In my main class I have defined
private var mainToWorker:MessageChannel;
private var workerToMain:MessageChannel;
mainToWorker = Worker.current.createMessageChannel(worker);
workerToMain = worker.createMessageChannel(Worker.current);
on the mainToWorker I only ever send messages. In these messages I send a byte array of information. The information is an object that contains a 'command' property and a 'props' property. Basically acting like a function call. The command is a function name and the props is an object that contains data for that function.
mainToWorkerMutex.lock();
mainToWorker.send(ByteArrayUtils.ObjectToByteArray({command:"DoSomething", props:{propA:1,propB:7}}));
mainToWorkerMutex.unlock();
The same occurs for the workerToMain var except I only send byte data that contains the 'message' and 'props' parameters.
workerToMainMutex.lock();
workerToMain.send(ByteArrayUtils.ObjectToByteArray({command:"complete", props:{return:"result"}}));
workerToMainMutex.unlock();
As a sanity check I make sure that the message channels are getting what they should.
It is working fine when I build it in FDT, however when it is built using an ANT script through flash builder I am sometimes getting the 'command' events coming back through in the workerToMain channel.
I am sending quite a lot of data through the message channel. Is it possible that I am overloading it and causing a buffer overflow into the other message channel somehow? How could that only be happening in FB?

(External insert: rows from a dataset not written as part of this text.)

Lemma move_construction_keeps_heap_witness :
  let s := make large_counter 0%nat 10 start in
  holds s 0%nat (Some (large_counter, 10))
  /\ exists s', Final.function_move_ctor cls 1%nat 0%nat s = (Ok tt, s')
                /\ heap s' = heap s.
Proof.
  simpl.
  assert (H2 : 1%nat <> 0%nat) by discriminate.
  split; [exact large_counter_held|].
  destruct (move_construction_keeps_heap cls sizeof_ptr alignof_ptr _ _ _ _
              large_counter_held H2) as (r & s' & Hm & Hh & _ & _ & _ & Hl & _).
  exists s'. rewrite (Hl large_counter 10 eq_refl eq_refl) in Hm.
  exact (conj Hm Hh).
Defined.

Lemma move_assign_transfers_witness :
  let s' := after (Final.function_move_assign cls 0%nat 1%nat) two_large in
  Final.function_move_assign cls 0%nat 1%nat two_large = (Ok tt, s')
  /\ holds s' 0%nat (Some (large_counter, 20))
  /\ holds s' 1%nat None.
Proof.
  simpl.
  assert (H1 : Final.function_move_assign cls 0%nat 1%nat two_large
               = (Ok tt, after (Final.function_move_assign cls 0%nat 1%nat) two_large))
    by (vm_compute; reflexivity).
  assert (H2 : 0%nat <> 1%nat) by discriminate.
  destruct two_large_held as (Hd & Hc & Hap).
  split; [exact H1|].
  destruct (move_assign_transfers cls sizeof_ptr alignof_ptr _ _ _ _ _ _
              (fun T _ _ => examples_regular T) Hc Hd H2 Hap H1)
    as (Ha & _ & Hb & _).
  split; [exact Ha|]. exact (Hb large_counter 20 eq_refl eq_refl).
Defined.

Lemma copy_assign_to_empty_is_strong_witness :
  let s := allocator [false]
             (make large_counter 1%nat 20
                (after (Final.function_default_ctor 0%nat) start)) in
  let s' := after (Final.function_copy_assign cls 0%nat 1%nat) s in
  holds s 0%nat None
  /\ Final.function_copy_assign cls 0%nat 1%nat s = (Throw bad_alloc, s')
  /\ holds s' 0%nat None
  /\ heap s' = heap s.
Proof.
  simpl.
  assert (H1 : holds (allocator [false]
                        (make large_counter 1%nat 20
                           (after (Final.function_default_ctor 0%nat) start)))
                 0%nat None)
    by (eapply Final.holds_nothing; vm_compute; reflexivity).
  assert (H2 : Final.function_copy_assign cls 0%nat 1%nat
                 (allocator [false]
                    (make large_counter 1%nat 20
                       (after (Final.function_default_ctor 0%nat) start)))
               = (Throw bad_alloc,
                  after (Final.function_copy_assign cls 0%nat 1%nat)
                    (allocator [false]
                       (make large_counter 1%nat 20
                          (after (Final.function_default_ctor 0%nat) start)))))
    by (vm_compute; reflexivity).
  split; [exact H1|]. split; [exact H2|].
  destruct (copy_assign_to_empty_is_strong cls sizeof_ptr alignof_ptr _ _ 1%nat 0%nat
              bad_alloc H1 H2) as (Ha & Hb & _).
  exact (conj Ha Hb).
Defined.

Lemma copy_assign_copies_witness :
  let s' := after (Final.function_copy_assign cls 0%nat 1%nat) two_large in
  Final.function_copy_assign cls 0%nat 1%nat two_large = (Ok tt, s')
  /\ holds s' 0%nat (Some (large_counter, 20))
  /\ holds s' 1%nat (Some (large_counter, 20))
  /\ apart s' 1%nat 0%nat.
Proof.
  simpl.
  assert (H1 : Final.function_copy_assign cls 0%nat 1%nat two_large
               = (Ok tt, after (Final.function_copy_assign cls 0%nat 1%nat) two_large))
    by (vm_compute; reflexivity).
  assert (H2 : 0%nat <> 1%nat) by discriminate.
  destruct two_large_held as (Hd & Hc & Hap).
  split; [exact H1|].
  destruct (copy_assign_copies cls sizeof_ptr alignof_ptr _ _ _ _ _ _
              (fun T _ _ => examples_regular T) Hc Hd H2 Hap H1)
    as (Ha & Hb & Hp & _).
  exact (conj Ha (conj Hb Hp)).
Defined.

I have checked my code many times and I am sure there is nothing in my own code that is sending that message back.
I had similar issue. When sending many bytearrays using channels sometimes things i received was not things i've actually sended. I had 4 channels (message channel to worker, message channel to main, data channel to worker, data channel to main).
I've noticed that data channel to main was affecting message channel to worker. When i turned off data channel to main - message channel to worker stared working just fine :D...
They have a big issue there with sending byte arrays it seems.
But what helped me was using shareable (at first it was not shareable) bytearray for communication via channels, but only for communication, as soon as i am receiving such bytearray i'm copying it to another byte array and parsing a copy.
This removed the problem (made quite hard stress tests there)...
Cheers
P.S. I'm also using static functions (like your ByteArrayUtils) to create bytearray's used for communication, but it seems fine, even made tests using non static functions.
So, it looks like I have found the issue. Looks like it's the ByteArray that is doing it.
ByteArray.toString() is basically sometimes mangles your data meaning you can't really trust it.
http://www.actionscript.org/forums/showthread.php3?t=155067
If you read the comment by "Jim Freer" he mentions how strings sometimes do this.
My solution was to switch to using a JSON encoded string instead of ByteArray data in the message channel. The reason I was using bytearray data to begin with is because I wanted to preserve class definition information, which JSON doesn't do.